The article The Future of PLM: Cloud Platforms and AI in Engineering examined the fundamental evolution of PLM, focusing on the shift toward cloud platforms and AI technologies. This article will discuss practical applications.

Why is cloud-based PLM gaining importance in practice?

Many companies are currently faced with the task of modernizing their existing PLM systems or adapting them to new requirements. The increasing complexity of modern products and the growing volume of engineering data necessitate flexible and scalable solutions. At the same time, development teams today often work across locations and disciplines. In this context, traditional on-premises systems are increasingly reaching their limits, particularly when it comes to accessing up-to-date data or integrating external partners.
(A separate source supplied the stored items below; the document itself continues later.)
(* ===== verification/Tun.v ===== *)
(** * The TUN device

    [include/cfd/tun.hpp] and [src/tun/tun_device_linux.cpp], the Linux build:
    opening the device and configuring it through the netlink client. The class
    [TunOps] is what the program uses of a device; the last part of the file
    shows that [TunDevice] implements it. *)
From S2P Require Import Prelude Cidr Netlink.
Local Open Scope Z_scope.
Local Open Scope cfd_scope.

(** ** The interface *)

(** The operations of a device [D] over a kernel [K]: the error code (0 is
    success), the device and the kernel they leave. *)
Class TunOps (K D : Type) := {
  dev_new : D;
  dev_open : text → D → K → run (Z * D * K);
  dev_configure : Cidr → Cidr → D → K → run (Z * K);
  dev_add_route : Cidr → D → K → run (Z * K);
}.

(** They are defined for well-formed blocks. *)
Class TunLaws (K D : Type) `{TunOps K D} := {
  dev_open_defined name d k : ∃ r, dev_open name d k = Done r;
  dev_configure_defined l r d k : cidr_ok l → cidr_ok r → ∃ x, dev_configure l r d k = Done x;
  dev_add_route_defined r d k : cidr_ok r → ∃ x, dev_add_route r d k = Done x;
}.

(** ** The device *)

(** The system calls on the device: [open("/dev/net/tun")], and
    [ioctl(TUNSETIFF)] with the flags and the name of the request, which answers
    [errno] or the name the kernel leaves in it. *)
Class TunKernel (K : Type) := {
  open_tun : K → K * (Z + Z);
  tunsetiff : K → Z → Z → list ascii → K * (Z + list ascii);
  sys_read : K → Z → Z → K * (Z + list Z);
  sys_write : K → Z → list Z → K * (Z + Z);
}.

Definition IFF_TUN : Z := 1.
Definition IFF_NO_PI : Z := 4096.

Record TunDevice := mkTunDevice { fd_ : Z; name_ : text }.

Definition TunDevice_new : TunDevice := mkTunDevice (-1) [].

Section tun.
Context {K : Type} `{Kernel K} `{TunKernel K}.

(** The name of the request: cut to 15 characters, in a zeroed field of 16. *)
Definition request_name (requested_name : text) : run (list ascii) :=
  let ifr_name := replicate IFNAMSIZ nul in
  match requested_name with
  | [] => Done ifr_name
  | _ =>
      let n := Nat.min (length requested_name) (IFNAMSIZ - 1) in
      let! ifr_name := run_opt (memcpy_at 0 (take n requested_name) ifr_name) in
      run_opt (memcpy_at n [nul] ifr_name)
  end.

(** [TunDevice::open] *)
Definition open (requested_name : text) (d : TunDevice) (k : K) : run (error_code * TunDevice * K) :=
  let '(k, r) := open_tun k in
  match r with
  | inl e => Done (e, d, k)
  | inr fd =>
      let! name := request_name requested_name in
      let '(k, r) := tunsetiff k fd (Z.lor IFF_TUN IFF_NO_PI) name in
      match r with
      | inl e => Done (e, d, close_fd fd k)
      | inr name =>
          Done (0, mkTunDevice fd (c_str name),
                if fd_ d =? fd then k else close_fd (fd_ d) k)
      end
  end.

(** [TunDevice::configure] *)
Definition configure (local route : Cidr) (d : TunDevice) (k : K) : run (error_code * K) :=
  let '(ec, nl, k) := Netlink.open Client_new k in
  if negb (ec =? 0) then Done (ec, Client_dtor nl k)
  else
    let! r := if_index (name_ d) 0 k in
    let '(ec, idx, k) := r in
    if negb (ec =? 0) then Done (ec, Client_dtor nl k)
    else
      let! r := set_mtu idx 1280 nl k in
      let '(_, nl, k) := r in
      let! r := link_up idx nl k in
      let '(ec, nl, k) := r in
      if negb (ec =? 0) then Done (ec, Client_dtor nl k)
      else
        let! r := add_addr idx local nl k in
        let '(ec, nl, k) := r in
        if negb (ec =? 0) then Done (ec, Client_dtor nl k)
        else
          let! r := Netlink.add_route idx route nl k in
          let '(ec, nl, k) := r in
          if negb (ec =? 0) && negb (ec =? EEXIST) then Done (ec, Client_dtor nl k)
          else Done (0, Client_dtor nl k).

(** [TunDevice::add_route] *)
Definition add_route (route : Cidr) (d : TunDevice) (k : K) : run (error_code * K) :=
  let '(ec, nl, k) := Netlink.open Client_new k in
  if negb (ec =? 0) then Done (ec, Client_dtor nl k)
  else
    let! r := if_index (name_ d) 0 k in
    let '(ec, idx, k) := r in
    if negb (ec =? 0) then Done (ec, Client_dtor nl k)
    else
      let! r := Netlink.add_route idx route nl k in
      let '(ec, nl, k) := r in
      if negb (ec =? 0) && negb (ec =? EEXIST) then Done (ec, Client_dtor nl k)
      else Done (0, Client_dtor nl k).

(** [read_packet] and [write_packet] *)
Definition read_packet (cap : Z) (d : TunDevice) (k : K) : K * (Z + list Z) :=
  sys_read k (fd_ d) cap.
Definition write_packet (pkt : list Z) (d : TunDevice) (k : K) : K * (Z + Z) :=
  sys_write k (fd_ d) pkt.

(** ** Specification: a script of requests *)

(** One request of a script: the message, made from the interface and the client
    it is sent by, and the errors that do not stop the script. *)
Record action := mkAction { act_msg : Z → Client → message; tolerated : error_code → bool }.

Definition never (ec : error_code) : bool := false.
Definition always (ec : error_code) : bool := true.
Definition if_exists (ec : error_code) : bool := ec =? EEXIST.

(** Send the messages in order, up to the first error that is not tolerated. *)
Fixpoint script (as_ : list action) (idx : Z) (c : Client) (k : K)
    : run (error_code * Client * K) :=
  match as_ with
  | [] => Done (0, c, k)
  | a :: as' =>
      let! r := request (act_msg a idx c) c k in
      let '(ec, c, k) := r in
      if (ec =? 0) || tolerated a ec then script as' idx c k else Done (ec, c, k)
  end.

(** A script for the interface of a device, over a socket of its own that is
    closed at the end, however it ends. *)
Definition on_interface (as_ : list action) (d : TunDevice) (k : K) : run (error_code * K) :=
  let '(ec, nl, k) := Netlink.open Client_new k in
  if negb (ec =? 0) then Done (ec, Client_dtor nl k)
  else
    let! r := if_index (name_ d) 0 k in
    let '(ec, idx, k) := r in
    if negb (ec =? 0) then Done (ec, Client_dtor nl k)
    else let! r := script as_ idx nl k in Done (r.1.1, Client_dtor r.1.2 r.2).

Definition configure_script (local route : Cidr) : list action :=
  [mkAction (λ idx c, set_mtu_msg idx 1280 c) always;
   mkAction link_up_msg never;
   mkAction (λ idx c, add_addr_msg idx local c) never;
   mkAction (λ idx c, add_route_msg idx route c) if_exists].

Definition add_route_script (route : Cidr) : list action :=
  [mkAction (λ idx c, add_route_msg idx route c) if_exists].

(** ** Refinement *)

(** The operations are scripts. *)
Lemma configure_scripts local route d k :
  cidr_ok local → cidr_ok route →
  configure local route d k = on_interface (configure_script local route) d k
  ∧ add_route route d k = on_interface (add_route_script route) d k.
Proof.
  intros Hl Hr. unfold configure, add_route, on_interface. simpl script.
  destruct (Netlink.open Client_new k) as [[ec nl] k1].
  destruct (ec =? 0); cbn [negb]; [|done].
  destruct (if_index _ _ _) as [[[ec1 idx] k2]| |]; cbn [run_bind]; try done.
  destruct (ec1 =? 0); cbn [negb]; [|done].
  assert (∀ r : error_code * Client * K,
    (let '(e, c, k') := r in
     if negb (e =? 0) && negb (e =? EEXIST) then Done (e, Client_dtor c k')
     else Done (0, Client_dtor c k'))
    = let! x := (let '(e, c, k') := r in
                 if (e =? 0) || if_exists e then Done (0, c, k') else Done (e, c, k')) in
      Done (x.1.1, Client_dtor x.1.2 x.2)) as Hlast.
  { intros [[e c] k']. unfold if_exists. by destruct (e =? 0), (e =? EEXIST). }
  split.
  - rewrite set_mtu_request.
    destruct (request (set_mtu_msg idx 1280 nl) nl k2) as [[[e2 c2] k3]| |]; cbn [run_bind]; try done.
    rewrite orb_true_r, link_up_request.
    destruct (request (link_up_msg idx c2) c2 k3) as [[[e3 c3] k4]| |]; cbn [run_bind]; try done.
    rewrite orb_false_r. destruct (e3 =? 0); cbn [negb]; [|done].
    rewrite add_addr_request by done.
    destruct (request (add_addr_msg idx local c3) c3 k4) as [[[e4 c4] k5]| |]; cbn [run_bind]; try done.
    rewrite orb_false_r. destruct (e4 =? 0); cbn [negb]; [|done].
    rewrite add_route_request by done.
    destruct (request (add_route_msg idx route c4) c4 k5) as [r| |]; cbn [run_bind]; try done.
  - rewrite add_route_request by done.
    destruct (request (add_route_msg idx route nl) nl k2) as [r| |]; cbn [run_bind]; try done.
Qed.

Context `{!KernelLaws K}.

(** A request is always defined. *)
Lemma request_defined m c k : ∃ ec k', request m c k = Done (ec, next_client c, k').
Proof.
  unfold request, talk. destruct (exchange k _ _) as [k' [e|e|bs]] eqn:He; [by do 2 eexists..|].
  unfold put. rewrite memcpy_at_Some; [by do 2 eexists|].
  rewrite stack_length. simpl. by eapply received_length.
Qed.

(** The script succeeds exactly when every request succeeds or fails with an
    error it tolerates; it fails with the first other error. *)
Lemma script_defined as_ idx c k : ∃ ec c' k', script as_ idx c k = Done (ec, c', k').
Proof.
  revert c k. induction as_ as [|a as' IH]; intros c k; simpl; [by do 3 eexists|].
  destruct (request_defined (act_msg a idx c) c k) as (ec & k' & ->). simpl.
  case_match; [apply IH|by do 3 eexists].
Qed.

Lemma if_index_defined name k : ∃ ec idx k', if_index name 0 k = Done (ec, idx, k').
Proof.
  unfold if_index. destruct (_ <=? _)%nat eqn:Hl; [by do 3 eexists|]. bool_facts.
  rewrite memcpy_at_Some by (rewrite length_replicate; simpl; lia). simpl.
  destruct (if_nametoindex _ _) as [k' [e|i]]; by do 3 eexists.
Qed.

Lemma on_interface_defined as_ d k : ∃ x, on_interface as_ d k = Done x.
Proof.
  unfold on_interface. destruct (Netlink.open _ _) as [[ec nl] k1].
  destruct (ec =? 0); [|by eexists]. cbn [negb].
  destruct (if_index_defined (name_ d) k1) as (ec1 & idx & k2 & ->). cbn [run_bind].
  destruct (ec1 =? 0); [|by eexists]. cbn [negb].
  destruct (script_defined as_ idx nl k2) as (ec2 & c & k3 & ->). by eexists.
Qed.


Lemma request_name_ok name :
  ∃ f, request_name name = Done f ∧ length f = IFNAMSIZ
       ∧ c_str f = c_str (take (IFNAMSIZ - 1) name).
Proof.
  unfold request_name. destruct name as [|c name]; [by eexists|].
  set (s := c :: name) in *. set (n := Nat.min (length s) (IFNAMSIZ - 1)).
  assert (n ≤ 15)%nat as Hn by (unfold n, IFNAMSIZ; lia).
  assert (length (take n s) = n) as Hlen by (rewrite length_take; unfold n; lia).
  rewrite memcpy_at_Some by (rewrite Hlen, length_replicate; unfold IFNAMSIZ; lia).
  cbn [run_opt run_bind]. rewrite take_0, Hlen. cbn [app].
  rewrite memcpy_at_Some.
  2: { rewrite length_app, Hlen, length_drop, length_replicate. unfold IFNAMSIZ. simpl. lia. }
  cbn [run_opt]. eexists. split; [done|].
  rewrite take_app_le, (take_ge (take n s)) by (rewrite Hlen; lia). split.
  - rewrite !length_app, Hlen, length_drop, length_app, Hlen, length_drop, length_replicate.
    unfold IFNAMSIZ. simpl. lia.
  - assert (take (IFNAMSIZ - 1) s = take n s) as ->.
    { unfold n. destruct (decide (length s <= IFNAMSIZ - 1)%nat).
      - rewrite Nat.min_l by done. by rewrite !take_ge by lia.
      - by rewrite Nat.min_r by lia. }
    assert (∀ l r, c_str (l ++ nul :: r) = c_str l) as Hc.
    { induction l as [|x l IH]; intros r; simpl.
      - done.
      - case_bool_decide; [done|]. by rewrite IH. }
    apply Hc.
Qed.

(** [open] asks for the first 15 characters of the name, in a field that is
    always terminated; when a step fails the device is as it was and the
    descriptor just opened is closed, and when it succeeds the device holds the
    new descriptor and the name the kernel chose. *)
Theorem open_spec name d k :
  ∃ field, length field = IFNAMSIZ ∧ c_str field = c_str (take 15 name)
    ∧ open name d k
      = match open_tun k with
        | (k1, inl e) => Done (e, d, k1)
        | (k1, inr fd) =>
            match tunsetiff k1 fd 4097 field with
            | (k2, inl e) => Done (e, d, close_fd fd k2)
            | (k2, inr chosen) =>
                Done (0, mkTunDevice fd (c_str chosen),
                      if fd_ d =? fd then k2 else close_fd (fd_ d) k2)
            end
        end.
Proof.
  destruct (request_name_ok name) as (f & Hf & Hl & Hc). exists f. split_and!; try done.
  unfold open. destruct (open_tun k) as [k1 [e|fd]]; [done|]. rewrite Hf. done.
Qed.

(** ** [TunDevice] implements the interface *)

#[export] Instance TunDevice_ops : TunOps K TunDevice := {
  dev_new := TunDevice_new;
  dev_open := open;
  dev_configure := configure;
  dev_add_route := add_route;
}.

(** No operation is undefined. *)
#[export] Instance TunDevice_laws : TunLaws K TunDevice.
Proof.
  split; simpl.
  - intros name d k. unfold open. destruct (request_name_ok name) as (f & Hf & _).
    destruct (open_tun k) as [k1 [e|fd]]; [by eexists|]. rewrite Hf. cbn [run_bind].
    destruct (tunsetiff _ _ _ _) as [k2 [e|n]]; by eexists.
  - intros l r d k Hl Hr. rewrite (proj1 (configure_scripts l r d k Hl Hr)).
    apply on_interface_defined.
  - intros r d k Hr. rewrite (proj2 (configure_scripts r r d k Hr Hr)).
    apply on_interface_defined.
Qed.
End tun.

(** ** Witnesses *)

#[export] Instance scripted_tun : TunKernel scripted := {
  open_tun k := (k, inr 5);
  tunsetiff k fd flags name := (k, inr name);
  sys_read k fd cap := (k, inr []);
  sys_write k fd pkt := (k, inr (Z.of_nat (length pkt)));
}.

Definition sample_device : TunDevice := mkTunDevice 5 (str "cfd0").


Lemma open_spec_witness :
  open (str "a-name-of-more-than-fifteen") TunDevice_new (mkScripted [] [] [])
  = Done (0, mkTunDevice 5 (str "a-name-of-more-"), mkScripted [] [] []).
Proof.
  destruct (open_spec (str "a-name-of-more-than-fifteen") TunDevice_new (mkScripted [] [] []))
    as (f & Hl & Hc & ->).
  simpl. rewrite Hc. reflexivity.
Defined.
Cloud-based PLM platforms offer new opportunities to organize development processes more efficiently and improve collaboration among the various stakeholders.

Key Benefits of Cloud PLM in Everyday Engineering
The use of cloud PLM offers a range of benefits that can be directly leveraged in day-to-day engineering work.
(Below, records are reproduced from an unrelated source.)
Definition lost_client : client :=
  match steps [LConnect QuicConfig_default good_answers; LEvent EvShutdownByPeer;
               LEvent EvShutdownComplete] (set_handler_disconnect true client0) with
  | Done s => s
  | _ => client0
  end.

Lemma sample_connect :
  session (set_handler_disconnect true client0)
    [LConnect QuicConfig_default good_answers; LEvent EvShutdownByPeer; LEvent EvShutdownComplete]
    lost_client.
Proof.
  run_step; [by apply simple_answers_ok|]. run_step; [done|]. run_step; [done|]. apply session_nil.
Qed.

Lemma disconnect_at_most_once_witness : (fired lost_client ≤ 1)%nat ∧ fired lost_client = 1%nat.
Proof.
  assert (session client0 [LSetDisconnect true] (set_handler_disconnect true client0)) as H0.
  { eapply session_cons; [exact I|reflexivity|apply session_nil]. }
  split; [|by vm_compute].
  refine (proj1 (disconnect_at_most_once _ _ _ _ _ _ H0 sample_connect _)).
  repeat constructor; done.
Defined.

Lemma packet_round_trip_witness :
  ∃ bytes, calls (send_packet [69; 0] 0 true connected) = [ADatagramSend 3 bytes 0]
    ∧ ∃ peer', on_conn_event (EvDatagramReceived bytes) connected = Done peer'
               ∧ delivered peer' = [[69; 0]].
Proof.
  destruct (packet_round_trip [69; 0] 0 true connected connected) as (bytes & Hc & Hp); [simpl; lia|].
  exists bytes. split; [exact Hc|]. apply Hp. reflexivity.
Defined.

Lemma api_table_counted_witness :
  g_msquic (api_table_release (mkApiTable 2 true 1 0)) = true.
Proof.
  pose proof (api_init _ _ true true _ api_start eq_refl) as H1.
  pose proof (api_init _ _ true true _ H1 eq_refl) as H2.
  exact (proj1 (proj2 (api_table_counted 1 _ (api_release _ _ H2)))).
Defined.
  • Improved collaboration: Cloud PLM provides centralized access to product data for all teams involved. Changes to designs or bill of materials can be tracked in real time, making coordination processes significantly more efficient.
  • Scalable use of resources: Modern products generate large amounts of data, particularly in the areas of CAD and simulation. Cloud platforms enable flexible scaling of storage and computing resources, allowing even data-intensive applications to be used efficiently.
  • Faster implementation of new functions: Cloud-based systems are continuously being developed. This allows new features, particularly in the areas of data analysis and AI, to be deployed and utilized more quickly without the need for time-consuming system updates.
  • Reduced IT operational overhead: Since the provider handles operation, maintenance, and updates, internal IT overhead is significantly reduced. Companies can thus focus more strongly on their core engineering competencies.
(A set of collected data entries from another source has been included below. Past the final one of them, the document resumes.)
(* ===== verification/Capnp.v ===== *)
(** * The Cap'n Proto runtime

    The generated code of [src/tunnelrpc.capnp.h] works on the runtime's structs:
    a data section, read and written as an array of elements of some width, and
    a pointer section. The runtime is not part of the repository, so it is an
    interface here, the class [Capnp], with its documented behaviour as
    [CapnpLaws]. The second half of the file gives a store that meets the laws. *)
From S2P Require Import Prelude.
Local Open Scope Z_scope.

(** ** The interface *)

(** [M] is a struct, [P] the content of a pointer field. [get_elem w i] and
    [set_elem w i v] are [getDataField] and [setDataField] for elements of [w]
    bits, as unsigned numbers; the others are [getPointerField] and the
    [PointerHelpers] for data, text, a list of texts and a struct. *)
Class Capnp (M P : Type) := {
  init_struct : nat → nat → M;
  words_of : M → nat;
  pointers_of : M → nat;
  get_elem : Z → Z → M → Z;
  set_elem : Z → Z → Z → M → M;
  get_pointer : nat → M → P;
  set_pointer : nat → P → M → M;
  null : P;
  is_null : P → bool;
  of_data : list Z → P;
  to_data : P → list Z;
  of_text : text → P;
  to_text : P → text;
  of_texts : list text → P;
  to_texts : P → list text;
  of_struct : M → P;
  to_struct : P → M;
}.

(** The element [i] of [w] bits lies in a data section of [n] words. *)
Definition elem_in (w i : Z) (n : nat) : Prop :=
  0 < w ∧ 0 <= i ∧ i * w + w <= 64 * Z.of_nat n.

(** Two elements have no bit in common. *)
Definition elem_apart (w i w' i' : Z) : Prop := i * w + w <= i' * w' ∨ i' * w' + w' <= i * w.

(** Documented: sections start zeroed; a write changes its own element or pointer
    and no other; what is outside the sections reads as zero or null; a pointer
    gives back what was stored, and a null pointer the default value. *)
Class CapnpLaws (M P : Type) `{Capnp M P} := {
  init_words n p : words_of (init_struct n p) = n;
  init_pointers n p : pointers_of (init_struct n p) = p;
  init_elem n p w i : get_elem w i (init_struct n p) = 0;
  init_pointer n p j : get_pointer j (init_struct n p) = null;
  set_elem_words w i v m : words_of (set_elem w i v m) = words_of m;
  set_elem_pointers w i v m : pointers_of (set_elem w i v m) = pointers_of m;
  set_pointer_words j p m : words_of (set_pointer j p m) = words_of m;
  set_pointer_pointers j p m : pointers_of (set_pointer j p m) = pointers_of m;
  get_elem_range w i m : 0 < w → 0 <= get_elem w i m < 2 ^ w;
  get_set_elem w i v m :
    elem_in w i (words_of m) → get_elem w i (set_elem w i v m) = v mod 2 ^ w;
  get_set_elem_apart w i w' i' v m :
    elem_in w i (words_of m) → elem_in w' i' (words_of m) → elem_apart w i w' i' →
    get_elem w i (set_elem w' i' v m) = get_elem w i m;
  get_elem_set_pointer w i j p m : get_elem w i (set_pointer j p m) = get_elem w i m;
  get_pointer_set_elem j w i v m : get_pointer j (set_elem w i v m) = get_pointer j m;
  get_set_pointer j p m : (j < pointers_of m)%nat → get_pointer j (set_pointer j p m) = p;
  get_set_pointer_ne j j' p m : j ≠ j' → get_pointer j (set_pointer j' p m) = get_pointer j m;
  is_null_null : is_null null = true;
  is_null_data bs : is_null (of_data bs) = false;
  is_null_text t : is_null (of_text t) = false;
  is_null_texts ts : is_null (of_texts ts) = false;
  is_null_struct m : is_null (of_struct m) = false;
  to_data_null : to_data null = [];
  to_text_null : to_text null = [];
  to_texts_null : to_texts null = [];
  null_struct_elem w i : get_elem w i (to_struct null) = 0;
  null_struct_pointer j : get_pointer j (to_struct null) = null;
  to_of_data bs : to_data (of_data bs) = bs;
  to_of_text t : to_text (of_text t) = t;
  to_of_texts ts : to_texts (of_texts ts) = ts;
  to_of_struct m : to_struct (of_struct m) = m;
}.

(** ** A store that meets the laws *)

(** The data section is one number of [64 * words] bits. *)
Inductive message :=
| Struct (words : nat) (data : Z) (pointers : list pointer)
with pointer :=
| PNull
| PData (bs : list Z)
| PText (t : text)
| PTexts (ts : list text)
| PStruct (m : message).

Definition elem_inb (w i : Z) (n : nat) : bool :=
  (0 <? w) && (0 <=? i) && (i * w + w <=? 64 * Z.of_nat n).

Definition get_bits (w i : Z) (m : message) : Z :=
  let '(Struct n d _) := m in
  if elem_inb w i n then Z.land (Z.shiftr d (i * w)) (Z.ones w) else 0.

Definition set_bits (w i v : Z) (m : message) : message :=
  let '(Struct n d ps) := m in
  if elem_inb w i n
  then Struct n (Z.lor (Z.ldiff d (Z.shiftl (Z.ones w) (i * w)))
                   (Z.shiftl (Z.land v (Z.ones w)) (i * w))) ps
  else m.

#[export] Instance message_capnp : Capnp message pointer := {
  init_struct n p := Struct n 0 (replicate p PNull);
  words_of m := let '(Struct n _ _) := m in n;
  pointers_of m := let '(Struct _ _ ps) := m in length ps;
  get_elem := get_bits;
  set_elem := set_bits;
  get_pointer j m := let '(Struct _ _ ps) := m in nth j ps PNull;
  set_pointer j p m := let '(Struct n d ps) := m in Struct n d (<[j := p]> ps);
  null := PNull;
  is_null p := match p with PNull => true | _ => false end;
  of_data := PData;
  to_data p := match p with PData bs => bs | _ => [] end;
  of_text := PText;
  to_text p := match p with PText t => t | _ => [] end;
  of_texts := PTexts;
  to_texts p := match p with PTexts ts => ts | _ => [] end;
  of_struct := PStruct;
  to_struct p := match p with PStruct m => m | _ => Struct 0 0 [] end;
}.

(** ** The laws *)

Lemma elem_inb_true w i n : elem_in w i n → elem_inb w i n = true.
Proof. intros (? & ? & ?). unfold elem_inb.
  rewrite (proj2 (Z.ltb_lt 0 w)), (proj2 (Z.leb_le 0 i)) by done. by apply Z.leb_le.
Qed.

(** The bits of a field of [w] bits at the bit [o]. *)
Lemma field_bit d w o k :
  0 <= o → 0 <= w → 0 <= k →
  Z.testbit (Z.land (Z.shiftr d o) (Z.ones w)) k = (k <? w) && Z.testbit d (k + o).
Proof.
  intros Ho Hw Hk. rewrite Z.land_spec, Z.shiftr_spec by done.
  rewrite Z.testbit_ones by done. rewrite (proj2 (Z.leb_le 0 k)) by done.
  by rewrite andb_comm.
Qed.

(** The bits after a field was written. *)
Lemma written_bit d v w o k :
  0 <= o → 0 <= w → 0 <= k →
  Z.testbit (Z.lor (Z.ldiff d (Z.shiftl (Z.ones w) o)) (Z.shiftl (Z.land v (Z.ones w)) o)) k
  = if (o <=? k) && (k <? o + w) then Z.testbit v (k - o) else Z.testbit d k.
Proof.
  intros Ho Hw Hk. rewrite Z.lor_spec, Z.ldiff_spec, !Z.shiftl_spec by done.
  destruct (o <=? k) eqn:Hok; bool_facts; simpl.
  - rewrite Z.land_spec, !Z.testbit_ones by lia. rewrite (proj2 (Z.leb_le 0 (k - o))) by lia.
    simpl. destruct (k <? o + w) eqn:Hlt; bool_facts.
    + rewrite (proj2 (Z.ltb_lt (k - o) w)) by lia. simpl.
      by rewrite andb_true_r, andb_false_r, orb_false_l.
    + rewrite (proj2 (Z.ltb_ge (k - o) w)) by lia. simpl.
      by rewrite andb_false_r, andb_true_r, orb_false_r.
  - rewrite !(Z.testbit_neg_r _ (k - o)) by lia. simpl. by rewrite andb_true_r, orb_false_r.
Qed.

#[export] Instance message_laws : CapnpLaws message pointer.
Proof.
  split; simpl; try done.
  - intros n p. apply length_replicate.
  - intros n p w i. unfold get_bits. destruct (elem_inb w i n); [|done]. by rewrite Z.shiftr_0_l.
  - intros n p j. revert j. induction p as [|p IH]; intros [|j]; simpl; auto.
  - intros w i v [n d ps]. simpl. by destruct (elem_inb w i n).
  - intros w i v [n d ps]. simpl. by destruct (elem_inb w i n).
  - by intros j p [n d ps].
  - intros j p [n d ps]. apply length_insert.
  - intros w i [n d ps] Hw. pose proof (Z.pow_pos_nonneg 2 w). unfold get_bits.
    destruct (elem_inb w i n); [|lia]. rewrite Z.land_ones by lia. apply Z.mod_pos_bound. lia.
  - intros w i v [n d ps] Hin. pose proof Hin as (Hw & Hi & _). simpl in *.
    rewrite elem_inb_true by done. simpl. rewrite elem_inb_true by done.
    apply Z.bits_inj'. intros k Hk. rewrite field_bit by nia.
    destruct (k <? w) eqn:Hkw; bool_facts; simpl.
    + rewrite written_bit, Z.mod_pow2_bits_low by nia.
      rewrite (proj2 (Z.leb_le _ _)), (proj2 (Z.ltb_lt _ _)) by lia. simpl. f_equal. lia.
    + by rewrite Z.mod_pow2_bits_high by lia.
  - intros w i w' i' v [n d ps] Hin Hin' Ha. pose proof Hin as (Hw & Hi & _).
    pose proof Hin' as (Hw' & Hi' & _). simpl in *.
    rewrite elem_inb_true by done. simpl. rewrite elem_inb_true by done.
    apply Z.bits_inj'. intros k Hk. rewrite !field_bit by nia.
    destruct (k <? w) eqn:Hkw; bool_facts; simpl; [|done].
    rewrite written_bit by nia. destruct Ha as [Ha|Ha].
    + by rewrite (proj2 (Z.leb_gt (i' * w') _)) by nia.
    + rewrite (proj2 (Z.ltb_ge _ (i' * w' + w'))) by nia. by rewrite andb_false_r.
  - by intros w i j p [n d ps].
  - intros j w i v [n d ps]. simpl. by destruct (elem_inb w i n).
  - intros j p [n d ps] Hj. simpl in *. revert j Hj.
    induction ps as [|q ps IH]; intros [|j] Hj; simpl in *; [lia..|done|apply IH; lia].
  - intros j j' p [n d ps] Hj. simpl. revert j j' Hj.
    induction ps as [|q ps IH]; intros [|j] [|j'] Hj; simpl; try done. apply IH. congruence.
  - intros w i. unfold get_bits. destruct (elem_inb w i 0); [|done]. by rewrite Z.shiftr_0_l.
  - by intros [|j].
Qed.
Typical Use Cases for Cloud PLM
The benefits of Cloud PLM become particularly clear when examined in specific engineering use cases:

  • Global product development: Companies with distributed development sites use Cloud PLM to ensure a consistent data set. This allows teams to work on products simultaneously, while changes are managed centrally and documented transparently.
  • Collaboration with external partners: Cloud platforms significantly simplify the integration of suppliers, development partners, or service providers. External partners can access relevant data in a targeted manner without the need for complex local system integrations.
  • Data-driven product development: With large amounts of data available, companies can make their development processes more data-driven. Analytical functions and AI-powered applications help identify patterns and make informed decisions.
  • Reuse of engineering knowledge: Cloud PLM facilitates access to existing designs and components. This allows existing solutions to be efficiently reused and reduces redundant development efforts.
  • Integration into digital system landscapes: Modern cloud-based PLM platforms can be more easily integrated with other systems, such as ERP, MES, or IoT platforms. This enables a seamless flow of information throughout the entire product’s lifecycle.

Challenges associated with the implementation of cloud PLM
In addition to the advantages listed above, companies should also consider the difficulties associated with implementing cloud PLM.

These include, among others:

  • Migration of existing data and systems
  • Adaptation of processes and workflows
  • Organizational changes within the company
  • Integration into existing IT landscapes

Successful implementation requires careful planning and close coordination between IT and business departments.

A future article will delve deeper into aspects such as handling sensitive engineering data and further requirements for the protection of digital systems.

Conclusion
Cloud PLM offers companies a wide range of opportunities to streamline their development processes and optimize the use of product data. Especially in global and data-intensive engineering environments, the use of cloud-based platforms can deliver significant added value.

The implementation, however, requires a structured approach as well as the adaptation of existing processes and organizational structures. Companies that tackle this transformation in a targeted manner can leverage the potential of cloud PLM in the long term and future-proof their engineering processes.